Erstaunt bin ich trotzdem über die vielen Holzhämmer, mit denen man die klassischen Klischees in Botschaften verpackt hat - das bietet sich bestimmt an, wirkt aber manchmal für die Geschichte selbst eher kontraproduktiv. Manchmal hatte ich das Gefühl, dass die Reizüberflutung der Medien auch den Autoren zu schaffen macht und man sich eher den diesbezüglichen Stand der Dinge vor 1950 zurückwünscht. Dabei ist doch nichts von Grund auf schlecht: Computer machen nicht notwendigerweise bewegungsunfähig ("Ein Leben ohne ..."), Fernseher sind nicht alleinverantwortlich für soziale Vereinsamung ("Ihr einziger Freund") und Mobbing via Social Network führt in Verbindung mit Hartz IV-Umfeld und Alkohol nicht zwingend zum Amoklauf ("Eins plus eins"). Gerade bei diesen Stories war ich hin- und hergerissen, weil sie bestehende Vorstellungen (und teilweise Vorurteile) nur unreflektiert aufgreifen und wenig variieren - dem Publikum im Endeffekt also erzählen, was es hören will. Bei den genannten Stories wäre auch stilistisch ein wenig mehr rauszuholen gewesen. Andere waren sehr gut geschrieben, aber "Zahlen und Fakten" musste ich beispielsweise dreimal lesen, bevor ich Überblick über die Geschichte hatte (und fühlte mich sehr an Weingartners FREE RAINER erinnert) und "Von einem, der auszog" fand ich auch toll formuliert, aber letztlich etwas platt in der Botschaft - das Bild vom desillusionierten, einst knallharten Newsreporter ist mit all seinem Zynismus auch schon zu sehr in den Köpfen etabliert, als dass der Text hätte überraschen können. Dafür fand ich hier aber die Gartenzaun-Metapher trotz allem ziemlich hübsch, das hätte man als zentrales Motiv vielleicht schön ausbauen können. Gelacht habe ich über "Der Dieb" (obwohl so lange Dialoge als Geschichte immer ein bissel faul wirken, dafür wars aber sehr amüsant) und über "Zapping", was einfach eine witzige Idee war (und bestimmt nicht einfach zu strukturieren). "Traumkiste" hatte einen netten Schlussgag, würde aber noch ein wenig Schliff benötigen, und zu "Büroduell" kann ich gar nichts sagen.

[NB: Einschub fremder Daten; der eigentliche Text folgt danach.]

(* ===== verification/Fsm.v ===== *)
(** * Fsm: the interface of the request state machines and its theory

    Every request of the client node (IO request, IO segment, payload,
    datanode and namenode request, connection, space chunk) carries a state
    machine with the same contract: a thread that wants to work on the request
    sends an event with [..._update_state] and may only do the action the call
    returns.  The update runs under the state lock, so an execution of the
    threads is a sequence of events.  This file states the contract once (class
    [FSM]) and proves the properties a client needs from conditions on single
    transitions: reachability and invariants, exclusive grants, the order in which
    rights are granted, progress. *)

From S2P Require Import Prelude.

(** What a state machine offers: its transition function and the answer that
    grants nothing. *)
Class FSM (St Ev Act : Type) := {
  fsm_step : St -> Ev -> St * Act;
  fsm_idle : Act;
  fsm_act_dec :: EqDecision Act;
}.

Section runs.
Context {St Ev Act : Type} `{M : !FSM St Ev Act}.
Implicit Types (s : St) (e : Ev) (es : list Ev).

(** A run: the events are delivered one after the other (each under the lock);
    the trace collects the answers. *)
Fixpoint fsm_run (s : St) (es : list Ev) : St * list Act :=
  match es with
  | [] => (s, [])
  | e :: es =>
      let '(s1, a) := fsm_step s e in
      let '(s2, l) := fsm_run s1 es in
      (s2, a :: l)
  end.

Definition fsm_final (s : St) (es : list Ev) : St := (fsm_run s es).1.
Definition fsm_trace (s : St) (es : list Ev) : list Act := (fsm_run s es).2.

Inductive fsm_reach (s0 : St) : St -> Prop :=
| fsm_reach_refl : fsm_reach s0 s0
| fsm_reach_step s e : fsm_reach s0 s -> fsm_reach s0 (fsm_step s e).1.

Lemma fsm_final_cons s e es : fsm_final s (e :: es) = fsm_final (fsm_step s e).1 es.
Proof.
  unfold fsm_final. simpl. destruct (fsm_step s e) as [s1 a]. simpl.
  by destruct (fsm_run s1 es).
Qed.

Lemma fsm_trace_cons s e es :
  fsm_trace s (e :: es) = (fsm_step s e).2 :: fsm_trace (fsm_step s e).1 es.
Proof.
  unfold fsm_trace. simpl. destruct (fsm_step s e) as [s1 a]. simpl.
  by destruct (fsm_run s1 es).
Qed.

Lemma fsm_final_app s es1 es2 : fsm_final s (es1 ++ es2) = fsm_final (fsm_final s es1) es2.
Proof.
  revert s. induction es1 as [|e es1 IH]; intros s; [done|].
  rewrite <- app_comm_cons, !fsm_final_cons. apply IH.
Qed.

Lemma fsm_trace_app s es1 es2 :
  fsm_trace s (es1 ++ es2) = fsm_trace s es1 ++ fsm_trace (fsm_final s es1) es2.
Proof.
  revert s. induction es1 as [|e es1 IH]; intros s; [done|].
  rewrite <- app_comm_cons, !fsm_trace_cons, fsm_final_cons, IH. done.
Qed.

Lemma fsm_trace_length s es : length (fsm_trace s es) = length es.
Proof.
  revert s. induction es as [|e es IH]; intros s; [done|].
  rewrite fsm_trace_cons. simpl. by rewrite IH.
Qed.

Lemma fsm_reach_trans s0 s1 s2 : fsm_reach s0 s1 -> fsm_reach s1 s2 -> fsm_reach s0 s2.
Proof. intros H. induction 1; [done|]. by constructor. Qed.

(** Reachability by single steps is reachability by event sequences. *)
Lemma fsm_reach_run s0 s : fsm_reach s0 s <-> exists es, fsm_final s0 es = s.
Proof.
  split.
  - induction 1 as [|s e _ [es <-]]; [by exists []|].
    exists (es ++ [e]). by rewrite fsm_final_app, fsm_final_cons.
  - intros [es <-]. revert s0. induction es as [|e es IH]; intros s0; [constructor|].
    rewrite fsm_final_cons. eapply fsm_reach_trans; [|apply IH].
    apply fsm_reach_step. constructor.
Qed.

(** Rule induction: what the initial state has and every transition keeps. *)
Lemma fsm_invariant (I : St -> Prop) s0 :
  I s0 -> (forall s e, I s -> I (fsm_step s e).1) -> forall s, fsm_reach s0 s -> I s.
Proof. intros H0 Hs s. induction 1; auto. Qed.

Lemma fsm_final_invariant (I : St -> Prop) s es :
  I s -> (forall s e, I s -> I (fsm_step s e).1) -> I (fsm_final s es).
Proof. intros H0 Hs. eapply fsm_invariant; eauto. apply fsm_reach_run. eauto. Qed.

(** ** Exclusive grants *)

(** The log of a run pairs each event with the answer it got. *)
Definition fsm_log (s : St) (es : list Ev) : list (Ev * Act) := zip es (fsm_trace s es).

Lemma fsm_log_cons s e es :
  fsm_log s (e :: es) = (e, (fsm_step s e).2) :: fsm_log (fsm_step s e).1 es.
Proof. unfold fsm_log. by rewrite fsm_trace_cons. Qed.

Lemma fsm_log_app s es1 es2 :
  fsm_log s (es1 ++ es2) = fsm_log s es1 ++ fsm_log (fsm_final s es1) es2.
Proof.
  revert s. induction es1 as [|e es1 IH]; intros s; [done|].
  rewrite <- app_comm_cons, !fsm_log_cons, fsm_final_cons, IH. done.
Qed.

(** How many entries of a log satisfy [g]. *)
Definition granted (g : Ev -> Act -> bool) (l : list (Ev * Act)) : nat :=
  length (filter (fun x => g x.1 x.2 = true) l).

Lemma granted_cons g x l : granted g (x :: l) = ((if g x.1 x.2 then 1 else 0) + granted g l)%nat.
Proof.
  unfold granted. rewrite filter_cons.
  case_decide as H; [by rewrite H|]. by destruct (g x.1 x.2).
Qed.

Lemma granted_app g l1 l2 : granted g (l1 ++ l2) = (granted g l1 + granted g l2)%nat.
Proof. unfold granted. by rewrite filter_app, length_app. Qed.

(** [spent] marks the states in which the right [g] was already given away:
    giving it away makes it spent, spent states give nothing and stay spent. *)
Definition exclusive (g : Ev -> Act -> bool) (spent : St -> bool) : Prop :=
  forall s e,
    (g e (fsm_step s e).2 = true -> spent s = false /\ spent (fsm_step s e).1 = true) /\
    (spent s = true -> spent (fsm_step s e).1 = true).

Lemma exclusive_grant g spent s e :
  exclusive g spent -> g e (fsm_step s e).2 = true -> spent (fsm_step s e).1 = true.
Proof. intros Hx Hg. destruct (Hx s e) as [H _]. by apply H. Qed.

Lemma exclusive_spent g spent s es :
  exclusive g spent -> spent s = true -> granted g (fsm_log s es) = 0%nat.
Proof.
  intros Hx. revert s. induction es as [|e es IH]; intros s Hs; [done|].
  destruct (Hx s e) as [Hg Hk]. rewrite fsm_log_cons, granted_cons, IH by auto. simpl.
  destruct (g e (fsm_step s e).2); [|done]. destruct Hg as [Hg _]; [done|congruence].
Qed.

(** Whatever the order in which the threads deliver their events, an exclusive
    right is granted at most once. *)
Lemma exclusive_at_most_once g spent s es :
  exclusive g spent -> (granted g (fsm_log s es) <= 1)%nat.
Proof.
  intros Hx. revert s. induction es as [|e es IH]; intros s; [cbv; lia|].
  destruct (Hx s e) as [Hg Hk]. rewrite fsm_log_cons, granted_cons. simpl.
  destruct (g e (fsm_step s e).2) eqn:E; [|apply IH].
  destruct Hg as [_ Hg]; [done|]. rewrite (exclusive_spent g spent) by done. lia.
Qed.

(** ... and exactly once when a run grants it somewhere. *)
Lemma exclusive_exactly_once g spent s es1 e es2 :
  exclusive g spent -> g e (fsm_step (fsm_final s es1) e).2 = true ->
  granted g (fsm_log s (es1 ++ e :: es2)) = 1%nat.
Proof.
  intros Hx Hg. pose proof (exclusive_at_most_once g spent s (es1 ++ e :: es2) Hx) as H1.
  rewrite fsm_log_app, granted_app, fsm_log_cons, granted_cons in *. simpl in *.
  rewrite Hg in *. lia.
Qed.

(** When the right is the only way to become spent, the state tells whether it
    was granted. *)
Lemma exclusive_count g spent s es :
  exclusive g spent ->
  (forall s e, spent s = false -> spent (fsm_step s e).1 = true -> g e (fsm_step s e).2 = true) ->
  spent s = false ->
  granted g (fsm_log s es) = if spent (fsm_final s es) then 1%nat else 0%nat.
Proof.
  intros Hx Honly. revert s. induction es as [|e es IH]; intros s Hs.
  - unfold fsm_final. simpl. by rewrite Hs.
  - rewrite fsm_log_cons, granted_cons, fsm_final_cons. simpl.
    destruct (spent (fsm_step s e).1) eqn:E.
    + rewrite (Honly _ _ Hs E), (exclusive_spent g spent) by done.
      assert (spent (fsm_final (fsm_step s e).1 es) = true) as ->; [|done].
      apply (fsm_final_invariant (fun s => spent s = true)); [done|]. intros. by apply Hx.
    + rewrite IH by done. destruct (g e (fsm_step s e).2) eqn:G; [|done].
      apply Hx in G. destruct G. congruence.
Qed.

(** A machine is halted in states where every event is answered with nothing. *)
Definition halted (s : St) : Prop := forall e, fsm_step s e = (s, fsm_idle).

Lemma halted_final s es : halted s -> fsm_final s es = s.
Proof.
  intros Hh. induction es as [|e es IH]; [done|]. by rewrite fsm_final_cons, Hh.
Qed.

Lemma halted_silent s es : halted s -> Forall (eq fsm_idle) (fsm_trace s es).
Proof.
  intros Hh. induction es as [|e es IH]; [constructor|].
  rewrite fsm_trace_cons, Hh. by constructor.
Qed.

(** ** Scripts: the order in which rights are granted *)

(** [script s p] says that [p] is a complete remaining sequence of the rights
    selected by [f] from [s]; a transition consumes its head or nothing. *)
Definition scripted (f : Act -> bool) (script : St -> list Act -> Prop) : Prop :=
  (forall s, exists p, script s p) /\
  forall s e p, script (fsm_step s e).1 p ->
    script s (if f (fsm_step s e).2 then (fsm_step s e).2 :: p else p).

Lemma scripted_prefix f script s es :
  scripted f script ->
  exists p, script s p /\ filter (fun a => f a = true) (fsm_trace s es) `prefix_of` p.
Proof.
  intros [Hne Hs]. revert s. induction es as [|e es IH]; intros s.
  - destruct (Hne s) as [p Hp]. exists p. split; [done|]. apply prefix_nil.
  - destruct (IH (fsm_step s e).1) as (p & Hp & Hpre).
    exists (if f (fsm_step s e).2 then (fsm_step s e).2 :: p else p).
    split; [by apply Hs|]. rewrite fsm_trace_cons, filter_cons.
    case_decide as H; [rewrite H; by apply prefix_cons|].
    destruct (f (fsm_step s e).2); done.
Qed.

(** ** Progress *)

(** From every reachable state some continuation reaches [goal]. *)
Definition can_finish (goal : St -> Prop) (s0 : St) : Prop :=
  forall s, fsm_reach s0 s -> exists es, goal (fsm_final s es).

Lemma can_finish_inv (I goal : St -> Prop) s0 :
  I s0 -> (forall s e, I s -> I (fsm_step s e).1) ->
  (forall s, I s -> exists es, goal (fsm_final s es)) -> can_finish goal s0.
Proof. intros H0 Hs Hg s Hr. apply Hg. eapply fsm_invariant; eauto. Qed.

End runs.

(** Transition-level obligations of a finite machine: unfold, case on the
    state and the event, compute. *)
Ltac fsm_cases :=
  repeat match goal with
  | |- forall _, _ => intro
  | s : ?T |- _ => match goal with |- context [s] => is_var s; destruct s end
  end; vm_compute; intuition congruence.

#[export] Hint Resolve fsm_reach_refl fsm_reach_step : disco.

Überrascht hat mich "Seltsame Neuigkeiten", obwohl ich glaube, dass der Text bei einigen nicht sehr populär sein wird, weil er in der Tat etwas sperrig ist. Mir hat das ganz gut gefallen (einen Protagonisten namens K. hatten wir ja schon mal :grin...), und obwohl ich auch diese Geschichte erst mehrmals lesen musste, um zu verstehen, was der Autor meinte, ist sie in diesem Monat tatsächlich mein Favorit. Subtil erzählt, ohne Holzhammer, als unerhörter Vorfall bis zur Surrealität abstrahiert, ist tatsächlich die bedeutendste Neuigkeit, dass es keine Neuigkeit gibt. Ein wirklich schöner Schlusssatz.